Robin Quivers was back on the air this morning as the Howard Stern Show returned from a Thanksgiving holiday hiatus, giving her an opportunity to address last week's rumor/news that she was leaving the show to start her own daytime talk show on television.
Quivers confirmed that she is in the development phase to create a pilot that could become a daytime talk show. She said her program will not be a "guest-driven" show, but be more of a "magazine" show for the daytime audience. While she didn't address this during the Stern Show today, the development deal is with Sony Pictures Television and could become a one-hour daytime show as early as next year.

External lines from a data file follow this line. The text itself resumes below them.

(** * AllenSDK: the Visual Behavior Neuropixels project cache

    A shallow embedding of

    - [behavior_ecephys_project_cloud_api.py]: [version_check] and the
      class [BehaviorEcephysProjectCloudApi];
    - [behavior_ecephys_project_cache.py]: the facade class
      [VisualBehaviorEcephysProjectCache].

    Python objects are immutable handles (records); everything a method can
    mutate lives in a [World] that is threaded through a state-and-exception
    monad.  A raised exception keeps the world reached so far, as in Python. *)

From Stdlib Require Import ZArith NArith String Ascii List Bool Lia Sorted.
From stdpp Require Import base option list strings gmap pretty.

Local Open Scope string_scope.
Local Open Scope Z_scope.

(** ** Python exceptions *)

Inductive exn : Type :=
| RuntimeError (msg : string)
| ValueError (msg : string)
| TypeError (msg : string)
| KeyError (key : string)
| IndexError (msg : string)
| AttributeError (msg : string)
| FileNotFoundError (msg : string)
| NotImplementedError (msg : string)
| BehaviorCloudCacheVersionException (msg : string)
| ExternalError (origin msg : string).

Inductive result (A : Type) : Type :=
| Ok (a : A)
| Raise (e : exn).
Arguments Ok {A} a.
Arguments Raise {A} e.

Definition is_ok {A} (r : result A) : bool :=
  match r with Ok _ => true | Raise _ => false end.

(** ** Strings *)

Definition nl : string := String (ascii_of_nat 10) EmptyString.

(** [sub] occurs in [s]. *)
Definition occurs_in (sub s : string) : Prop :=
  exists pre post, s = pre +:+ sub +:+ post.

(** ** The [semver] package

    [semver.VersionInfo.parse] and the comparison operators of
    [semver.VersionInfo], for ASCII strings. *)

Module Semver.

Record VersionInfo : Type := {
  major : N;
  minor : N;
  patch : N;
  prerelease : option string;
  build : option string
}.

Definition is_digit (c : ascii) : bool :=
  let n := nat_of_ascii c in (48 <=? n)%nat && (n <=? 57)%nat.

Definition is_letter (c : ascii) : bool :=
  let n := nat_of_ascii c in
  ((65 <=? n)%nat && (n <=? 90)%nat) || ((97 <=? n)%nat && (n <=? 122)%nat).

(** [[0-9a-zA-Z-]] *)
Definition is_ident_char (c : ascii) : bool :=
  is_digit c || is_letter c || Ascii.eqb c "-".

Definition all_chars (p : ascii -> bool) (s : string) : bool :=
  forallb p (list_ascii_of_string s).

Definition some_char (p : ascii -> bool) (s : string) : bool :=
  existsb p (list_ascii_of_string s).

(** [str.split(sep)] for a one-character separator. *)
Fixpoint split (sep : ascii) (s : string) : list string :=
  match s with
  | EmptyString => [EmptyString]
  | String c r =>
      if Ascii.eqb c sep then EmptyString :: split sep r
      else match split sep r with
           | h :: t => String c h :: t
           | [] => [String c EmptyString]
           end
  end.

(** The text before the first [sep] and, when there is one, the text after. *)
Fixpoint cut (sep : ascii) (s : string) : string * option string :=
  match s with
  | EmptyString => (EmptyString, None)
  | String c r =>
      if Ascii.eqb c sep then (EmptyString, Some r)
      else let '(h, t) := cut sep r in (String c h, t)
  end.

(** [int(text)] for a string of ASCII digits. *)
Definition int_of_digits (s : string) : N :=
  fold_left (fun acc c => (10 * acc + N.of_nat (nat_of_ascii c - 48))%N)
            (list_ascii_of_string s) 0%N.

(** [0|[1-9]\d*] *)
Definition numeric_identifier (s : string) : bool :=
  match s with
  | EmptyString => false
  | String c r =>
      if Ascii.eqb c "0" then
        match r with EmptyString => true | _ => false end
      else is_digit c && all_chars is_digit r
  end.

(** [0|[1-9]\d*|\d*[a-zA-Z-][0-9a-zA-Z-]*] *)
Definition prerelease_identifier (s : string) : bool :=
  numeric_identifier s
  || (all_chars is_ident_char s && some_char (fun c => negb (is_digit c)) s).

(** [[0-9a-zA-Z-]+] *)
Definition build_identifier (s : string) : bool :=
  match s with
  | EmptyString => false
  | _ => all_chars is_ident_char s
  end.

(** [$] also matches just before a final newline. *)
Fixpoint drop_final_newline (s : string) : string :=
  match s with
  | EmptyString => EmptyString
  | String c EmptyString =>
      if Ascii.eqb c (ascii_of_nat 10) then EmptyString else s
  | String c r => String c (drop_final_newline r)
  end.

Definition parse (version : string) : result VersionInfo :=
  let bad := Raise (ValueError (version +:+ " is not valid SemVer string")) in
  let '(main, bld) := cut "+" (drop_final_newline version) in
  let '(core, pre) := cut "-" main in
  let build_ok :=
    match bld with
    | None => true
    | Some b => forallb build_identifier (split "." b)
    end in
  let pre_ok :=
    match pre with
    | None => true
    | Some p => forallb prerelease_identifier (split "." p)
    end in
  match split "." core with
  | [a; b; c] =>
      if numeric_identifier a && numeric_identifier b && numeric_identifier c
         && pre_ok && build_ok
      then Ok {| major := int_of_digits a; minor := int_of_digits b;
                 patch := int_of_digits c; prerelease := pre; build := bld |}
      else bad
  | _ => bad
  end.

(** One dot-separated part of a prerelease, after [convert]. *)
Inductive tag : Type :=
| TInt (n : N)
| TStr (s : string).

Definition convert (text : string) : tag :=
  match text with
  | EmptyString => TStr text
  | _ => if all_chars is_digit text then TInt (int_of_digits text) else TStr text
  end.

Definition split_key (key : string) : list tag := map convert (split "." key).

Definition cmp_prerelease_tag (a b : tag) : comparison :=
  match a, b with
  | TInt x, TInt y => N.compare x y
  | TInt _, TStr _ => Lt
  | TStr _, TInt _ => Gt
  | TStr x, TStr y => String.compare x y
  end.

(** The [for ... in zip(a_parts, b_parts)] loop with its [else] clause. *)
Fixpoint cmp_parts (xs ys : list tag) (otherwise : comparison) : comparison :=
  match xs, ys with
  | x :: xs', y :: ys' =>
      match cmp_prerelease_tag x y with
      | Eq => cmp_parts xs' ys' otherwise
      | c => c
      end
  | _, _ => otherwise
  end.

Definition _nat_cmp (a b : option string) : comparison :=
  let a := default EmptyString a in
  let b := default EmptyString b in
  cmp_parts (split_key a) (split_key b)
            (Nat.compare (String.length a) (String.length b)).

"I didn't know what you were going to do in the next year," she told Stern after he questioned her about the possibility of doing a talk show. Due to Stern's uncertain future prior to his Sirius Satellite Radio announcement, Quivers said she thought it wise to "start developing something now that maybe I can go to in the future."
"Robin's got a high-degree of visibility from this show," said Stern. "The first show, everyone will check out because everyone will be curious to see what Robin is like without [me]. That will get her a huge audience and if the show is halfway decent and they put her in a halfway decent time slot, the show will take off."
In comments last week, Sony Pictures Television SVP/Development and Syndicated Programming MelanieChilek indicated that the show, targeted to a female audience (age group yet to be determined), would try to take on a tone different from the traditional fare currently available on daytime TV.
"She's so much more dimensional than (what comes across) on the radio," Chilek said. "Given the fact that she's realistic, has a down-to-earth attitude and speaks so frankly, there's so much to work with in developing a show for her that would resonate with viewers."
Quivers, who was a U.S. Air Force nurse prior to her radio career, joined Stern in 1981, published her autobiography, Quivers: A Life in 1995, and also co-starred with her employer in his 1997 bio-pic, Private Parts.